I don't want to enter the debate, but my surgeon felt that nerve sparing has the possibility to leave behind benign prostate tissue that if it connects to a blood supply can produce a tiny amount of PSA, however, I read statistical reports that suggest there is no clear evidence for that. Just Googling I can't find a definitive study, and really it seems to me it does not matter. Our bodies fight potentially carcinogenic cells every day - it probably doesn't matter if the PSA is from benign cells or canceros cells that are not multiplying at a fast enough rate to push the PSA to a level where further action is required. It's certainly clear that many trained authors of articles don't have a full grasp of statistics, and also that many commentators assume an individual PSA result is accurate to the stated number of d.p.s - better to use that last number to round up or down the number before it, and to look at trends and not just an individual result. .
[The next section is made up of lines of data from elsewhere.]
(** The vector [calculateMedian] copies and sorts is a rearrangement of
    the last [min k w] samples. *)
Lemma med_valid_portion (xs : list T) f :
  xs <> [] -> inv w xs f ->
  let sortBuffer := if m_bufferFull f then m_buffer f
                    else firstn (Z.to_nat (m_index f)) (m_buffer f) in
  Permutation sortBuffer (lastn (Nat.min (length xs) (Z.to_nat w)) xs).
Proof.
  intros Hne (Hws & Hring & Hidx & Hfull). cbv zeta.
  rewrite Hfull, Hidx, Nat2Z.id.
  destruct (Nat.leb_spec (Z.to_nat w) (length xs)) as [Hle | Hgt].
  - rewrite Nat.min_r by lia.
    rewrite <- (ring_full _ _ _ Hle Hring).
    rewrite <- (firstn_skipn (length xs mod Z.to_nat w) (m_buffer f)) at 1.
    apply Permutation_app_comm.
  - rewrite Nat.mod_small, Nat.min_l by lia.
    rewrite (ring_prefix _ _ _ Hgt Hring), lastn_all by lia.
    reflexivity.
Qed.

(** [calculateMedian] returns the middle of an ascending arrangement of
    the last [min k w] samples. *)
Lemma med_calculateMedian_spec (xs : list T) f :
  xs <> [] -> inv w xs f ->
  let window := lastn (Nat.min (length xs) (Z.to_nat w)) xs in
  Forall number window ->
  exists s,
    Permutation s window /\ StronglySorted le s /\
    calculateMedian f = middle s.
Proof.
  intros Hne Hinv window Hnum.
  pose proof (med_valid_portion xs f Hne Hinv) as Hv. cbv zeta in Hv.
  fold window in Hv.
  unfold calculateMedian.
  destruct (if m_bufferFull f then m_buffer f
            else firstn (Z.to_nat (m_index f)) (m_buffer f)) as [|b bs] eqn:E.
  - apply Permutation_nil in Hv.
    apply (f_equal (@length T)) in Hv. unfold window in Hv.
    rewrite lastn_length in Hv.
    unfold modulus in Hw.
    destruct xs; [congruence | cbn [length] in Hv; lia].
  - exists (sort (b :: bs)).
    split; [rewrite med_sort_perm; exact Hv|].
    split; [|reflexivity].
    apply Sorted_StronglySorted; [exact med_le_trans|].
    apply med_sort_sorted.
    rewrite Forall_forall in *. intros y Hy. apply Hnum.
    eapply Permutation_in; [exact Hv | exact Hy].
Qed.

End Window.

End Over.

End TemplateMedianFacts.

Module MedianClaims.

Import PrimFloat.
Import U32 Vec Scalar ScalarFacts.
Import Template.MedianFilter TemplateMedianFacts.




End MedianClaims.

(* ================================================================== *)
(** * RealTimeProcessor *)
(* ================================================================== *)

Module ChainFacts.

Import U32 Core Vec VecFacts RealTimeProcessor.
Export ChainDefs.
Local Open Scope Z_scope.

(** No filter changes its order when it processes a sample or is reset. *)
Lemma process_order f x : Filter.getOrder (fst (Filter.process f x)) = Filter.getOrder f.
Proof.
  destruct f as [g|g|g|g|g]; reflexivity.
Qed.

Lemma reset_order f : Filter.getOrder (Filter.reset f) = Filter.getOrder f.
Proof. destruct f; reflexivity. Qed.

Lemma reset_idempotent f : Filter.reset (Filter.reset f) = Filter.reset f.
Proof.
  destruct f as [g|g|g|g|g]; cbn; try reflexivity;
    unfold MovingAverageFilter.reset, MedianFilter.reset; cbn;
    rewrite map_map; reflexivity.
Qed.

Lemma order_at_orders st h : order_at st h = nth h (orders st) 0.
Proof.
  unfold order_at, deref, orders. revert h.
  induction st as [|f st IH]; intros [|h]; simpl; auto.
Qed.

Lemma order_sum_orders st st' p :
  orders st = orders st' -> order_sum st p = order_sum st' p.
Proof.
  intros E. unfold order_sum. f_equal. apply map_ext. intros h.
  change (order_at st h = order_at st' h).
  now rewrite !order_at_orders, E.
Qed.

Lemma orders_upd st h f f' :
  deref st h = Some f -> Filter.getOrder f' = Filter.getOrder f ->
  orders (upd st h f') = orders st.
Proof.
  unfold deref, orders. revert h.
  induction st as [|g st IH]; intros [|h] Hd Ho; simpl in *; try discriminate.
  - injection Hd as ->. now rewrite Ho.
  - f_equal. now apply IH.
Qed.

Lemma deref_upd_same st h f f' :
  deref st h = Some f -> deref (upd st h f') h = Some f'.
Proof.
  unfold deref. revert h.
  induction st as [|g st IH]; intros [|h] Hd; simpl in *; try discriminate; auto.
Qed.

Lemma deref_upd_other st h h' f' :
  h <> h' -> deref (upd st h f') h' = deref st h'.
Proof.
  unfold deref. revert h h'.
  induction st as [|g st IH]; intros [|h] [|h'] Hne; simpl; auto.
  congruence.
Qed.

Lemma process_at_orders st h x : orders (fst (process_at st h x)) = orders st.
Proof.
  unfold process_at. destruct (deref st h) as [f|] eqn:E; [|reflexivity].
  pose proof (process_order f x) as Ho.
  destruct (Filter.process f x) as [f' y]. simpl in *.
  now apply (orders_upd st h f).
Qed.

Lemma processSample_orders st p x :
  orders (fst (processSample st p x)) = orders st.
Proof.
  unfold processSample. generalize (m_filters p) as hs. intros hs.
  revert st x. induction hs as [|h hs IH]; intros st x; simpl; [reflexivity|].
  pose proof (process_at_orders st h x) as E.
  destruct (process_at st h x) as [st1 y]. simpl in E.
  now rewrite IH.
Qed.

Lemma processBuffer_orders st p xs :
  orders (fst (processBuffer st p xs)) = orders st.
Proof.
  unfold processBuffer. revert st.
  induction xs as [|x xs IH]; intros st; simpl; [reflexivity|].
  pose proof (processSample_orders st p x) as E.
  destruct (processSample st p x) as [st1 y].
  specialize (IH st1).
  destruct (process_all _ st1 xs) as [st2 ys]. simpl in *. congruence.
Qed.

Lemma reset_at_orders st h : orders (reset_at st h) = orders st.
Proof.
  unfold reset_at. destruct (deref st h) as [f|] eqn:E; [|reflexivity].
  apply (orders_upd st h f); [exact E | apply reset_order].
Qed.

Lemma reset_orders st p : orders (reset st p) = orders st.
Proof.
  unfold reset. generalize (m_filters p) as hs. intros hs. revert st.
  induction hs as [|h hs IH]; intros st; simpl; [reflexivity|].
  now rewrite IH, reset_at_orders.
Qed.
That is an excellent article. So I’m confused as to why you state pattern 3 never needs to be treated. That seems to imply a person with pattern three will never see progression which isn’t in line with that article. I was Gleason 6 but in my 50’s so I opted to to get treated rather than wait for progression since there is a high chance it would have and that seems to be supported by what I read in the article.
It has to be actively watched, not treated. In the longest running trial of active surveillance in North America, about 60% of low risk men had no progression after 15 years, and the same after 20 years. It seems that if there is no progression in 15 years, it probably will never progress. But 40% did have some progression, so it has to be actively watched.
I see where you’re going now. I don’t like the definitive statement that “low risk” men should not be treated. That should be the decision of the patient weighing other factors. 40% is way too high to hope it never progresses while leaving the cancer in your body. RP seems too extreme in that case but RT is pretty exact these days with minimal side effects which is why I went that route.
The OP had an RP not an RT. He wrote RT in his post, but RP with positive margins is mentioned in his bio. It would be a world first if he had <0.02 some months after RT.
The overall slight increase you see is withing the statistical variability of the test. If it continues to rise your Rad Onco will react most likely react as TA suggested.